* **What you need to do**
The response must contain all of the entries, each one repeated exactly.

- - -

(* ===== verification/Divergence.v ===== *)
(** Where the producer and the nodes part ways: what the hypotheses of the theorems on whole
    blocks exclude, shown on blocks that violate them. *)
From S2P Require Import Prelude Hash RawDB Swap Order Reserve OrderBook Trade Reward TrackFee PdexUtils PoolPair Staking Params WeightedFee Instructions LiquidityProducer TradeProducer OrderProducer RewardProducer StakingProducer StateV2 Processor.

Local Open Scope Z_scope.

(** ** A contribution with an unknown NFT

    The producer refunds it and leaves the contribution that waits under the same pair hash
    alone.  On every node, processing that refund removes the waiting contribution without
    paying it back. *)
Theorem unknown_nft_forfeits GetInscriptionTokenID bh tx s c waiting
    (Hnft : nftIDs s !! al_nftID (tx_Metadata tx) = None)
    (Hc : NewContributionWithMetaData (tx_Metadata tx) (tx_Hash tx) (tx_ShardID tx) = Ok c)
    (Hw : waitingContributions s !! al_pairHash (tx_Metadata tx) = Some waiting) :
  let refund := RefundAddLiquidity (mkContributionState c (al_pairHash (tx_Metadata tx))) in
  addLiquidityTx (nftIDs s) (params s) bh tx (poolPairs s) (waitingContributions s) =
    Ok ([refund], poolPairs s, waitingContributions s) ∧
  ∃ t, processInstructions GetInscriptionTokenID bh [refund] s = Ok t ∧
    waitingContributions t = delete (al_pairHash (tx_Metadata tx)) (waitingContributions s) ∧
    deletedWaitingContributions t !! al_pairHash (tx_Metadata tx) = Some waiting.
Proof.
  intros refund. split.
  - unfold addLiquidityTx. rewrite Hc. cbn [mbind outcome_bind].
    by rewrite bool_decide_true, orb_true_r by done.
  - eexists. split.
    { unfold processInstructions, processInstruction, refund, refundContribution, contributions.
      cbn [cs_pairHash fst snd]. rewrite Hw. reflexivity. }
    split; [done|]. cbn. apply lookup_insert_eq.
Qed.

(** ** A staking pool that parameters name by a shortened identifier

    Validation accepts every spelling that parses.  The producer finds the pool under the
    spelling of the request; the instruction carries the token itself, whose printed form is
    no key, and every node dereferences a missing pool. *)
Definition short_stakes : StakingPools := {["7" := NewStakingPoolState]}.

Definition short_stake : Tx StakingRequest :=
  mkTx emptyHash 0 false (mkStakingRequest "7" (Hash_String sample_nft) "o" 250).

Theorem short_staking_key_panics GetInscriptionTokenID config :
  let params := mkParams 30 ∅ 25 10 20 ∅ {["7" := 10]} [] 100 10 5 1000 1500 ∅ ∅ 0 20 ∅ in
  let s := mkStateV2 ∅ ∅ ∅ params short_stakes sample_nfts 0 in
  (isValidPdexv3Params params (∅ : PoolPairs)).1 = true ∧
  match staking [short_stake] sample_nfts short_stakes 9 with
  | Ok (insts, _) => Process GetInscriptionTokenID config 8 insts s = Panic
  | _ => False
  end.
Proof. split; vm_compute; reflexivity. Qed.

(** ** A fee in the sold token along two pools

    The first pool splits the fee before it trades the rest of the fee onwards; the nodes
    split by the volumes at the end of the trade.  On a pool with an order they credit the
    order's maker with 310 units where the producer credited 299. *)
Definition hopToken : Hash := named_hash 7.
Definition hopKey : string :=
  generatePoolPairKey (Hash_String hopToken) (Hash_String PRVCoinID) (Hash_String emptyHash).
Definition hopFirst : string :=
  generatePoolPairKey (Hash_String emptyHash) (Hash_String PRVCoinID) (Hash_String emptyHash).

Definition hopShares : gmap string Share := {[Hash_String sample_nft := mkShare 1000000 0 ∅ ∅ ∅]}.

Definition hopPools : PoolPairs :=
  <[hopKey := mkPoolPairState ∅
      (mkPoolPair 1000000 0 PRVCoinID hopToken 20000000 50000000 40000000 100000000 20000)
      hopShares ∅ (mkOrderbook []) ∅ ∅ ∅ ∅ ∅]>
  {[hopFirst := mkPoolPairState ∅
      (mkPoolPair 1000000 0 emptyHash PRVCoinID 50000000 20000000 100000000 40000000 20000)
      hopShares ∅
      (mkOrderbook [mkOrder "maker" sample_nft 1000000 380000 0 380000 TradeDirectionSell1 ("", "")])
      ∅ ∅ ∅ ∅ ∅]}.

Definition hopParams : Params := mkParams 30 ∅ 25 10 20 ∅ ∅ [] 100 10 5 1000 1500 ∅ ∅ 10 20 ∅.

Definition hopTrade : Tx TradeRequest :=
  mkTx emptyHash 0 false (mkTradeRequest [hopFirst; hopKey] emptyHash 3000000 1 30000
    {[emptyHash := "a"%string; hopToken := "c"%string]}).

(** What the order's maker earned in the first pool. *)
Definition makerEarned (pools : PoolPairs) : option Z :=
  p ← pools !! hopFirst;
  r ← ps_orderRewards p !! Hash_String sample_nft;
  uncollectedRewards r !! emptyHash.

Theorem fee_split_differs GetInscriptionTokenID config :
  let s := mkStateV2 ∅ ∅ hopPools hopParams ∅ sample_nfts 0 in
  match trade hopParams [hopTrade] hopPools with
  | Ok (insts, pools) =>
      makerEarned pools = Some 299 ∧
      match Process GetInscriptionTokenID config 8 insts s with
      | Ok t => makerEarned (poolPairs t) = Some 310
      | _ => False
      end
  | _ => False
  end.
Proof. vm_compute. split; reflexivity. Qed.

- - -

* **Response below**
(* ===== verification/Divergence.v ===== *)
(** Where the producer and the nodes part ways: what the hypotheses of the theorems on whole
    blocks exclude, shown on blocks that violate them. *)
From S2P Require Import Prelude Hash RawDB Swap Order Reserve OrderBook Trade Reward TrackFee PdexUtils PoolPair Staking Params WeightedFee Instructions LiquidityProducer TradeProducer OrderProducer RewardProducer StakingProducer StateV2 Processor.

Local Open Scope Z_scope.

(** ** A contribution with an unknown NFT

    The producer refunds it and leaves the contribution that waits under the same pair hash
    alone.  On every node, processing that refund removes the waiting contribution without
    paying it back. *)
Theorem unknown_nft_forfeits GetInscriptionTokenID bh tx s c waiting
    (Hnft : nftIDs s !! al_nftID (tx_Metadata tx) = None)
    (Hc : NewContributionWithMetaData (tx_Metadata tx) (tx_Hash tx) (tx_ShardID tx) = Ok c)
    (Hw : waitingContributions s !! al_pairHash (tx_Metadata tx) = Some waiting) :
  let refund := RefundAddLiquidity (mkContributionState c (al_pairHash (tx_Metadata tx))) in
  addLiquidityTx (nftIDs s) (params s) bh tx (poolPairs s) (waitingContributions s) =
    Ok ([refund], poolPairs s, waitingContributions s) ∧
  ∃ t, processInstructions GetInscriptionTokenID bh [refund] s = Ok t ∧
    waitingContributions t = delete (al_pairHash (tx_Metadata tx)) (waitingContributions s) ∧
    deletedWaitingContributions t !! al_pairHash (tx_Metadata tx) = Some waiting.
Proof.
  intros refund. split.
  - unfold addLiquidityTx. rewrite Hc. cbn [mbind outcome_bind].
    by rewrite bool_decide_true, orb_true_r by done.
  - eexists. split.
    { unfold processInstructions, processInstruction, refund, refundContribution, contributions.
      cbn [cs_pairHash fst snd]. rewrite Hw. reflexivity. }
    split; [done|]. cbn. apply lookup_insert_eq.
Qed.

(** ** A staking pool that parameters name by a shortened identifier

    Validation accepts every spelling that parses.  The producer finds the pool under the
    spelling of the request; the instruction carries the token itself, whose printed form is
    no key, and every node dereferences a missing pool. *)
Definition short_stakes : StakingPools := {["7" := NewStakingPoolState]}.

Definition short_stake : Tx StakingRequest :=
  mkTx emptyHash 0 false (mkStakingRequest "7" (Hash_String sample_nft) "o" 250).

Theorem short_staking_key_panics GetInscriptionTokenID config :
  let params := mkParams 30 ∅ 25 10 20 ∅ {["7" := 10]} [] 100 10 5 1000 1500 ∅ ∅ 0 20 ∅ in
  let s := mkStateV2 ∅ ∅ ∅ params short_stakes sample_nfts 0 in
  (isValidPdexv3Params params (∅ : PoolPairs)).1 = true ∧
  match staking [short_stake] sample_nfts short_stakes 9 with
  | Ok (insts, _) => Process GetInscriptionTokenID config 8 insts s = Panic
  | _ => False
  end.
Proof. split; vm_compute; reflexivity. Qed.

(** ** A fee in the sold token along two pools

    The first pool splits the fee before it trades the rest of the fee onwards; the nodes
    split by the volumes at the end of the trade.  On a pool with an order they credit the
    order's maker with 310 units where the producer credited 299. *)
Definition hopToken : Hash := named_hash 7.
Definition hopKey : string :=
  generatePoolPairKey (Hash_String hopToken) (Hash_String PRVCoinID) (Hash_String emptyHash).
Definition hopFirst : string :=
  generatePoolPairKey (Hash_String emptyHash) (Hash_String PRVCoinID) (Hash_String emptyHash).

Definition hopShares : gmap string Share := {[Hash_String sample_nft := mkShare 1000000 0 ∅ ∅ ∅]}.

Definition hopPools : PoolPairs :=
  <[hopKey := mkPoolPairState ∅
      (mkPoolPair 1000000 0 PRVCoinID hopToken 20000000 50000000 40000000 100000000 20000)
      hopShares ∅ (mkOrderbook []) ∅ ∅ ∅ ∅ ∅]>
  {[hopFirst := mkPoolPairState ∅
      (mkPoolPair 1000000 0 emptyHash PRVCoinID 50000000 20000000 100000000 40000000 20000)
      hopShares ∅
      (mkOrderbook [mkOrder "maker" sample_nft 1000000 380000 0 380000 TradeDirectionSell1 ("", "")])
      ∅ ∅ ∅ ∅ ∅]}.

Definition hopParams : Params := mkParams 30 ∅ 25 10 20 ∅ ∅ [] 100 10 5 1000 1500 ∅ ∅ 10 20 ∅.

Definition hopTrade : Tx TradeRequest :=
  mkTx emptyHash 0 false (mkTradeRequest [hopFirst; hopKey] emptyHash 3000000 1 30000
    {[emptyHash := "a"%string; hopToken := "c"%string]}).

(** What the order's maker earned in the first pool. *)
Definition makerEarned (pools : PoolPairs) : option Z :=
  p ← pools !! hopFirst;
  r ← ps_orderRewards p !! Hash_String sample_nft;
  uncollectedRewards r !! emptyHash.

Theorem fee_split_differs GetInscriptionTokenID config :
  let s := mkStateV2 ∅ ∅ hopPools hopParams ∅ sample_nfts 0 in
  match trade hopParams [hopTrade] hopPools with
  | Ok (insts, pools) =>
      makerEarned pools = Some 299 ∧
      match Process GetInscriptionTokenID config 8 insts s with
      | Ok t => makerEarned (poolPairs t) = Some 310
      | _ => False
      end
  | _ => False
  end.
Proof. vm_compute. split; reflexivity. Qed.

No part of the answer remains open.